An Insight into SharePoint 2016

With Microsoft officially announcing 2016 as the next version of SharePoint, it has generated a curiosity amongst developers and technology people across. The on premises version will be out for the public evaluation will be available by the 4th Quarter of this year; but before that here are some insights and System Requirements for SharePoint 2016.

Hardware Requirements:

According to the sources; the hardware requirements for SharePoint 2016 will be all same as SharePoint 2013. For SharePoint users, it’s going to be a big relief to know that they can still upgrade to SharePoint 2016 without any changes in their existing infrastructure.
The Basic Hardware requirement includes the following:

  • 12 – 16 GB of RAM for the Farm Servers.
  • 24 GB of RAM for the Single Server.
  • 80 GB of free Disk Space.

In SharePoint 2016 the single server farms would not include SQL Server Express in the installation. So according to that standalone installations won’t be supported. Creation of single server farms will require independent installation of SQL Server besides SharePoint.
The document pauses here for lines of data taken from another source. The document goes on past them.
(** ** The table keeps the promises *)

(** The unique keys hold; the replica may lag behind. *)
Definition tables_ok (s : tables) : Prop := one_to_one (fun e => e ∈ master s) /\ replica s ⊆ master s.

Lemma select_mapping_in rows repo ids e : e ∈ select_mapping rows repo ids <-> e ∈ rows /\ asked repo ids e.
Proof.
  unfold select_mapping, asked. destruct ids as [l|l]; cbn [is_empty]; destruct l as [|x l]; cbn [length Nat.eqb];
    [set_solver| |set_solver|]; unfold SelectMappingByBonsai, SelectMappingByHg; rewrite filter_in, andb_true_iff, !bool_decide_eq_true; tauto.
Qed.

(** What is still to be fetched. *)
Lemma filter_fetched_asked repo ids mappings e : asked repo (filter_fetched_ids ids mappings) e <->
  asked repo ids e /\ match ids with BonsaiIds _ => bcs_id e ∉ bcs_id <$> mappings | HgIds _ => hg_cs_id e ∉ hg_cs_id <$> mappings end.
Proof. unfold asked. destruct ids; cbn; rewrite filter_in, negb_true_iff, bool_decide_eq_false; tauto. Qed.

Lemma is_empty_asked repo ids e : is_empty ids = true -> ~ asked repo ids e.
Proof. unfold asked. destruct ids as [[|x l]|[|x l]]; cbn; intros ?; [set_solver|done|set_solver|done]. Qed.

(** First some entries that are right, and then what is missing. *)
Lemma fetch_rest (V : BonsaiHgMappingEntry -> Prop) repo ids first rest : one_to_one V ->
  (forall e, e ∈ first -> V e /\ asked repo ids e) ->
  (forall e, V e -> asked repo ids e -> e ∈ first \/ ~ asked repo (filter_fetched_ids ids first) e \/ e ∈ rest) ->
  (forall e, e ∈ rest -> V e /\ asked repo ids e) ->
  forall e, e ∈ first ++ rest <-> V e /\ asked repo ids e.
Proof.
  intros Hone Hfirst Hsome Hrest e. rewrite elem_of_app. split; [intros [He|He]; [by apply Hfirst|by apply Hrest]|].
  intros [HV Ha]. destruct (Hsome e HV Ha) as [?|[Hno|?]]; [by left| |by right].
  rewrite filter_fetched_asked in Hno. left. destruct ids as [l|l].
  - destruct (decide (bcs_id e ∈ bcs_id <$> first)) as [(e' & He & Hin)%list_elem_of_fmap|]; [|by destruct Hno].
    destruct (Hfirst e' Hin) as [HV' [Hr' _]]. rewrite (Hone e e'); [done|done|done|]. split; [destruct Ha; congruence|]. by right.
  - destruct (decide (hg_cs_id e ∈ hg_cs_id <$> first)) as [(e' & He & Hin)%list_elem_of_fmap|]; [|by destruct Hno].
    destruct (Hfirst e' Hin) as [HV' [Hr' _]]. rewrite (Hone e e'); [done|done|done|]. split; [destruct Ha; congruence|]. by left.
Qed.
Lemma update_bookmarks_spec rows : forall tb, NoDup rows.*1 ->
  match update_bookmarks repo rows tb with
  | Some tb' => (forall b d, (b, d) ∈ rows -> tb !! (repo, b) = Some (old_cs d)) /\
      touches repo ((fun x => (x.1, Some (new_cs x.2))) <$> rows) tb tb'
  | None => exists b d, (b, d) ∈ rows /\ tb !! (repo, b) <> Some (old_cs d)
  end.
Proof.
  induction rows as [|[b d] rows IH]; intros tb Hnd; cbn [update_bookmarks].
  - split; [by intros b d ?%elem_of_nil|apply touches_nil].
  - rewrite fmap_cons in Hnd. apply NoDup_cons in Hnd as [Hb Hnd]. rewrite fmap_cons. cbn [fst snd].
    assert (match update_bookmark repo tb b d with
            | Some tb1 => tb !! (repo, b) = Some (old_cs d) /\ tb1 !! (repo, b) = Some (new_cs d) /\
                          forall k, k <> (repo, b) -> tb1 !! k = tb !! k
            | None => tb !! (repo, b) <> Some (old_cs d)
            end) as H1.
    { unfold update_bookmark. repeat case_decide; try congruence.
      - repeat split; congruence.
      - split; [done|]. split; [by rewrite lookup_insert_eq|]. intros k Hk. by rewrite lookup_insert_ne. }
    destruct (update_bookmark repo tb b d) as [tb1|]; simpl; [|exists b, d; split; [by left|done]].
    destruct H1 as (Hold & Hnew & Hk). specialize (IH tb1 Hnd).
    destruct (update_bookmarks repo rows tb1) as [tb2|].
    + destruct IH as [H1 H2]. split.
      * intros b' d' [E|Hin]%elem_of_cons; [by injection E as -> ->|].
        rewrite <- (H1 b' d' Hin). symmetry. apply Hk. intros [= ->].
        apply Hb. apply list_elem_of_fmap. by exists (b, d').
      * eapply touches_cons; [by rewrite (fmap_fst_pair (fun d => Some (new_cs d)))|done..].
    + destruct IH as (b' & d' & Hin & Hne). exists b', d'. split; [by right|].
      rewrite <- Hk; [done|]. intros [= ->]. apply Hb. apply list_elem_of_fmap. by exists (b, d').
Qed.

Lemma delete_bookmarks_spec names : forall tb, NoDup names ->
  touches repo ((fun b => (b, None)) <$> names) tb (delete_bookmarks repo names tb).
Proof.
  induction names as [|b names IH]; intros tb Hnd; [apply touches_nil|].
  apply NoDup_cons in Hnd as [Hb Hnd]. rewrite fmap_cons. cbn [delete_bookmarks foldl].
  apply (touches_cons _ _ _ _ _ (delete (repo, b) tb)).
  - rewrite <- list_fmap_compose. unfold compose. simpl. by rewrite list_fmap_id.
  - by rewrite lookup_delete_eq.
  - intros k Hk. by rewrite lookup_delete_ne.
  - by apply IH.
Qed.
Definition InsertPhase (e : SqlEngine) (values : list (RepositoryId * ChangesetId * Phase)) (tb : phases_table)
    : phases_table * nat :=
  foldl (fun '(tb, n) '(repo_id, cs_id, phase) =>
           let '(tb, k) := insert_row e tb (repo_id, cs_id) phase in (tb, n + k)) (tb, 0) values.

Context {MO : MapOrder}.

Definition SelectPhase (repo_id : RepositoryId) (cs_id : ChangesetId) (tb : phases_table) : list Phase :=
  option_list (tb !! (repo_id, cs_id)).

Definition SelectPhases (repo_id : RepositoryId) (cs_ids : list ChangesetId) (tb : phases_table)
    : list (ChangesetId * Phase) :=
  (fun x => (x.1.2, x.2)) <$>
    List.filter (fun x => (x.1.1 =? repo_id)%N && bool_decide (x.1.2 ∈ cs_ids)) (map_order tb).

(** [collect::<HashMap<_, _>>()]. *)
Definition collect_map {A} (rows : list (ChangesetId * A)) : gmap ChangesetId A :=
  foldl (fun m '(cs_id, a) => <[cs_id := a]> m) ∅ rows.

Definition sql_write (s : SqlPhases) (tb : phases_table) : SqlPhases :=
  mkSqlPhases (engine s) tb (read_connection s).

Definition sql_add (repo : BlobRepo) (cs_id : ChangesetId) (phase : Phase) : io SqlPhases bool := fun s =>
  let '(tb, affected_rows) := InsertPhase (engine s) [(repoid repo, cs_id, phase)] (write_connection s) in
  (sql_write s tb, Ok (1 <=? affected_rows)%nat).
Based on the Ignite session from Bill Baer and his TechNet article; the following are the hardware investments recommended for installing SharePoint 2016.

SharePoint 2016

Software Requirements:

Talking specifically about the software requirements, to run SharePoint 2016 farm, it is needed to update the software to either to Server 10 with .Net Framework 4.5.6 or Server 2013 R2 with .Net Framework 4.5.2.

Roles & Services:

SharePoint 2016 is using MinRole Topology. Here MinRole will allow the administrator to specify what kind of Server it’s going to be from the choices like Web Front End Server; a Search Server; an Application Server or a Distributed Caches. The administrator can select the type of the role the server in product & configuration wizard (psconfig.exe) & it will programmatically activate the available services for that selected role.
Any of the unwanted services running in that particular role or the required services stopped will result in health monitors to report that the server is out of compilance.

There are four discrete roles defined:

  • User Services : Any Request Coming from the user will be optimized for the new latency & these will be handled like sync client; one note; sandbox code; project; subscription; settings; profile; page rendering; excel services.

  • Robot Services (Application Services): These optimized for higher throughput and are not initiated by end user like search; provisioning; timer jobs.

  • Specialized Load: These are reserved services which are intended to be isolated from the other 3rd party services.

  • Caching Services: These are the supports for the distributed cache when load balances are requested from the end user.

Patching:

The improvements are done for patching. Patches available for installation will not affecting the users to access the farms. These can be installed in the middle of the day & can be installed anytime online without disturbing the work.